▶ **Exercise details**:
Your response must be made up of each line in the data below that contains the string "then".

#####

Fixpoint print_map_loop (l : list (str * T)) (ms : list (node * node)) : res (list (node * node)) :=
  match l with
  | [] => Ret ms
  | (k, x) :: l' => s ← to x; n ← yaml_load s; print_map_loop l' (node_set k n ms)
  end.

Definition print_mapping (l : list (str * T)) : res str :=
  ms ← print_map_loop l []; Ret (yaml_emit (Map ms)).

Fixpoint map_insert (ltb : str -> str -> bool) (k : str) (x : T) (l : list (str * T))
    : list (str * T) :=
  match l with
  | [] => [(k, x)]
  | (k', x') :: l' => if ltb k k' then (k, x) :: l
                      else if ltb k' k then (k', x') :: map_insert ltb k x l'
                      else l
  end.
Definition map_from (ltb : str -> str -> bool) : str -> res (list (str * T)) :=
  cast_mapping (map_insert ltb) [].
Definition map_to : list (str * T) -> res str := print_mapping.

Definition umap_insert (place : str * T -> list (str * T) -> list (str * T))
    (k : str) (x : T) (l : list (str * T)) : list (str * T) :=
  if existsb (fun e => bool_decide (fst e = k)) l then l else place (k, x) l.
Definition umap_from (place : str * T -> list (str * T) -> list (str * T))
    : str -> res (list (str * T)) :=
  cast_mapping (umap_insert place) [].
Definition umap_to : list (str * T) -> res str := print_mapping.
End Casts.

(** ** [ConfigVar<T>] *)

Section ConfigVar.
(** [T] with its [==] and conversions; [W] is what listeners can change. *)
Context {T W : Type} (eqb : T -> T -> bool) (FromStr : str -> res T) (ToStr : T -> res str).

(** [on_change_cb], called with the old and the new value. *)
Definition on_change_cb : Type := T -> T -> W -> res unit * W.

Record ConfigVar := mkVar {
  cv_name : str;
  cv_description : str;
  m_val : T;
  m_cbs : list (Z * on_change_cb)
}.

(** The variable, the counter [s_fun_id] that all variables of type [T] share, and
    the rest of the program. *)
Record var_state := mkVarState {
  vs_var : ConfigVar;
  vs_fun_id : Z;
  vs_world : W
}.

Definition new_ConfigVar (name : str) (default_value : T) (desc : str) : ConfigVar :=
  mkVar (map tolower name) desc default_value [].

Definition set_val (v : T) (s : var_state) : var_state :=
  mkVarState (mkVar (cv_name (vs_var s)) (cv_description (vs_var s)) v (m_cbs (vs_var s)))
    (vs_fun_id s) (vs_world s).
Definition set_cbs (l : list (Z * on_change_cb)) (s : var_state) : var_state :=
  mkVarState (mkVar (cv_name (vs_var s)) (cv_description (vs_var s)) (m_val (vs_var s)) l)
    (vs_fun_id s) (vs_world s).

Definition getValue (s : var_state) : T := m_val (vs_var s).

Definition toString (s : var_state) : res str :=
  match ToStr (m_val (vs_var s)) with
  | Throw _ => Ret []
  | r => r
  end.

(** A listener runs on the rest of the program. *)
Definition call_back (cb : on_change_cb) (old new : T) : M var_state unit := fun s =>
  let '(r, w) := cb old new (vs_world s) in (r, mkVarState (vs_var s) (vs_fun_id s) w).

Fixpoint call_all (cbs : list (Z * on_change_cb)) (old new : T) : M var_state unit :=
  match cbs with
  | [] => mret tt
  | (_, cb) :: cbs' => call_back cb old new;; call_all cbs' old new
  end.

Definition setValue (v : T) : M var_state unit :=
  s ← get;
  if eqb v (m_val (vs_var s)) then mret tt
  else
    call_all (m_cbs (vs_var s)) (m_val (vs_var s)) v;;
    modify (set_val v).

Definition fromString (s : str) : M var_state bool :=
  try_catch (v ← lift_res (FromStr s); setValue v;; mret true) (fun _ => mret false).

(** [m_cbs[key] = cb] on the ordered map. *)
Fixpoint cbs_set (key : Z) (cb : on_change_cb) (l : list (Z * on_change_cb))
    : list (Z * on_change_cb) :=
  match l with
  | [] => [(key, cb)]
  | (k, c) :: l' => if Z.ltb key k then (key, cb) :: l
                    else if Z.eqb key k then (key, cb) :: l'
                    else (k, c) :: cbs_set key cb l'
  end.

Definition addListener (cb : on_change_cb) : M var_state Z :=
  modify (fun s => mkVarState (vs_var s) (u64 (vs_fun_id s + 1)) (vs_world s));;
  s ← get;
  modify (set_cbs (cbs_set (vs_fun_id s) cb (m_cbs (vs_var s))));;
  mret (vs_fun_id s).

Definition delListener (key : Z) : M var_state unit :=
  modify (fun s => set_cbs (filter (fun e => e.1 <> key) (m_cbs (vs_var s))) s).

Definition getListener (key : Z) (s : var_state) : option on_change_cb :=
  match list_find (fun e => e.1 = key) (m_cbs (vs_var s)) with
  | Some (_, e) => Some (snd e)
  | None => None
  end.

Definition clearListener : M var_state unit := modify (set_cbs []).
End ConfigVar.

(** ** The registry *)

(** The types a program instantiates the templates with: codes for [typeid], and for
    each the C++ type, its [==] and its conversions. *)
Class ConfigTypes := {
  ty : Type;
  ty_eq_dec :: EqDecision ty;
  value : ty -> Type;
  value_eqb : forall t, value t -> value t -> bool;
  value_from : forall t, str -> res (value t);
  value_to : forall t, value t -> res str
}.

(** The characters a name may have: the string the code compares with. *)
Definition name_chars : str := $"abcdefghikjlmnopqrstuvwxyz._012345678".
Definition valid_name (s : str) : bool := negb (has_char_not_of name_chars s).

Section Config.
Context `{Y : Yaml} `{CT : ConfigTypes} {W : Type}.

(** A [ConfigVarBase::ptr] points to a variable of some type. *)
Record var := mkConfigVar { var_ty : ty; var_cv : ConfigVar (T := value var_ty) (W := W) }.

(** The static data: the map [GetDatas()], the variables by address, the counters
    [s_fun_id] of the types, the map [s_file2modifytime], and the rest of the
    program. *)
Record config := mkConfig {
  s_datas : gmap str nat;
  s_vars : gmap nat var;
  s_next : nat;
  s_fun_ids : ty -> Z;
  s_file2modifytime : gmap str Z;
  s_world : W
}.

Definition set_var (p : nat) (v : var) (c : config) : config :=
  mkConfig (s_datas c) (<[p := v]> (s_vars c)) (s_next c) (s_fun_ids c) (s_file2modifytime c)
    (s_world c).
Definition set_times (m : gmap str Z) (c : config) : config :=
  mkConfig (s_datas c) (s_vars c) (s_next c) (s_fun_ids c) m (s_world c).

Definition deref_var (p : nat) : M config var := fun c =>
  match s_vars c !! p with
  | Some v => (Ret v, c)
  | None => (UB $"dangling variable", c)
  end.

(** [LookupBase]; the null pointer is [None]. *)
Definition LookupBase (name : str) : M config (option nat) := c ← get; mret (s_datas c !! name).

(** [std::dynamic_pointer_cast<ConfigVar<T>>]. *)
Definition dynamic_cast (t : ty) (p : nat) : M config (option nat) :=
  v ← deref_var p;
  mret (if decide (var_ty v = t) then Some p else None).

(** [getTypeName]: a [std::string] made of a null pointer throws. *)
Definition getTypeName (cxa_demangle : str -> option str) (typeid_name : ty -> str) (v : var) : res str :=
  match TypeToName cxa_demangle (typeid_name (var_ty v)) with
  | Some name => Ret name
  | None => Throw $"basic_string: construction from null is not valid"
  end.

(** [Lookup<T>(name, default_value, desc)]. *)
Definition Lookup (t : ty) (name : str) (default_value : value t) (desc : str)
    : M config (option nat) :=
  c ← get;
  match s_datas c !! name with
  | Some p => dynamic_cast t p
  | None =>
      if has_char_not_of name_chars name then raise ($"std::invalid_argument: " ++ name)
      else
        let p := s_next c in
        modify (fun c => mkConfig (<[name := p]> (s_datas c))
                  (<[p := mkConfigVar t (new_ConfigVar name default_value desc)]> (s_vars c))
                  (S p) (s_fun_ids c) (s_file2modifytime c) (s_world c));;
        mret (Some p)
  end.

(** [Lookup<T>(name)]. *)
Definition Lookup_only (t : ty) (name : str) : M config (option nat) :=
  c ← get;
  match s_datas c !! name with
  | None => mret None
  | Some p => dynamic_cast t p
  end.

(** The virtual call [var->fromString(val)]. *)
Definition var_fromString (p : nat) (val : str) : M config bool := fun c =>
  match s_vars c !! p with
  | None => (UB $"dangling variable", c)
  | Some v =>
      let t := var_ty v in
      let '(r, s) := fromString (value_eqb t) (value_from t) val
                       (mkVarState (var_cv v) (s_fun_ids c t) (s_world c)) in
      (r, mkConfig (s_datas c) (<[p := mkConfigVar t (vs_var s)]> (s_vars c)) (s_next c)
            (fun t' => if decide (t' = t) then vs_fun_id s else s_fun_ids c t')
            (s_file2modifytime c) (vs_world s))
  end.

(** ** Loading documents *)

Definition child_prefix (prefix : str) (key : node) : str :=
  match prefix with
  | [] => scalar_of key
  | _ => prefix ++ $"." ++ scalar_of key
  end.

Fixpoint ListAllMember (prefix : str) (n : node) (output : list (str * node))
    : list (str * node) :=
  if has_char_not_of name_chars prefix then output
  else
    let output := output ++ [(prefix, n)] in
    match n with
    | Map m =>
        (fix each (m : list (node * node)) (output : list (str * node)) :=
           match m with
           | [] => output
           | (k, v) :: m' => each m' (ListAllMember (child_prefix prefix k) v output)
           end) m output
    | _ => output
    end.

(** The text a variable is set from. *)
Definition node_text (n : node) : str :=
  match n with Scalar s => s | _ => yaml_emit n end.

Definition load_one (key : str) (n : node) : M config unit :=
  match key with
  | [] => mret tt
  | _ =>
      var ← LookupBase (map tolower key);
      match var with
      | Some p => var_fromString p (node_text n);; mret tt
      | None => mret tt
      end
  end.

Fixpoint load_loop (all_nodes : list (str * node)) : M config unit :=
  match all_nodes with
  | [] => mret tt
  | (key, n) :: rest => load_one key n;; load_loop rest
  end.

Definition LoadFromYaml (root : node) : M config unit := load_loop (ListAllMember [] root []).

#####

▶ **Response area**:
  | (k', x') :: l' => if ltb k k' then (k, x) :: l
                      else if ltb k' k then (k', x') :: map_insert ltb k x l'
  if existsb (fun e => bool_decide (fst e = k)) l then l else place (k, x) l.
  if eqb v (m_val (vs_var s)) then mret tt
  | (k, c) :: l' => if Z.ltb key k then (key, cb) :: l
                    else if Z.eqb key k then (key, cb) :: l'
  mret (if decide (var_ty v = t) then Some p else None).
      if has_char_not_of name_chars name then raise ($"std::invalid_argument: " ++ name)
            (fun t' => if decide (t' = t) then vs_fun_id s else s_fun_ids c t')
  if has_char_not_of name_chars prefix then output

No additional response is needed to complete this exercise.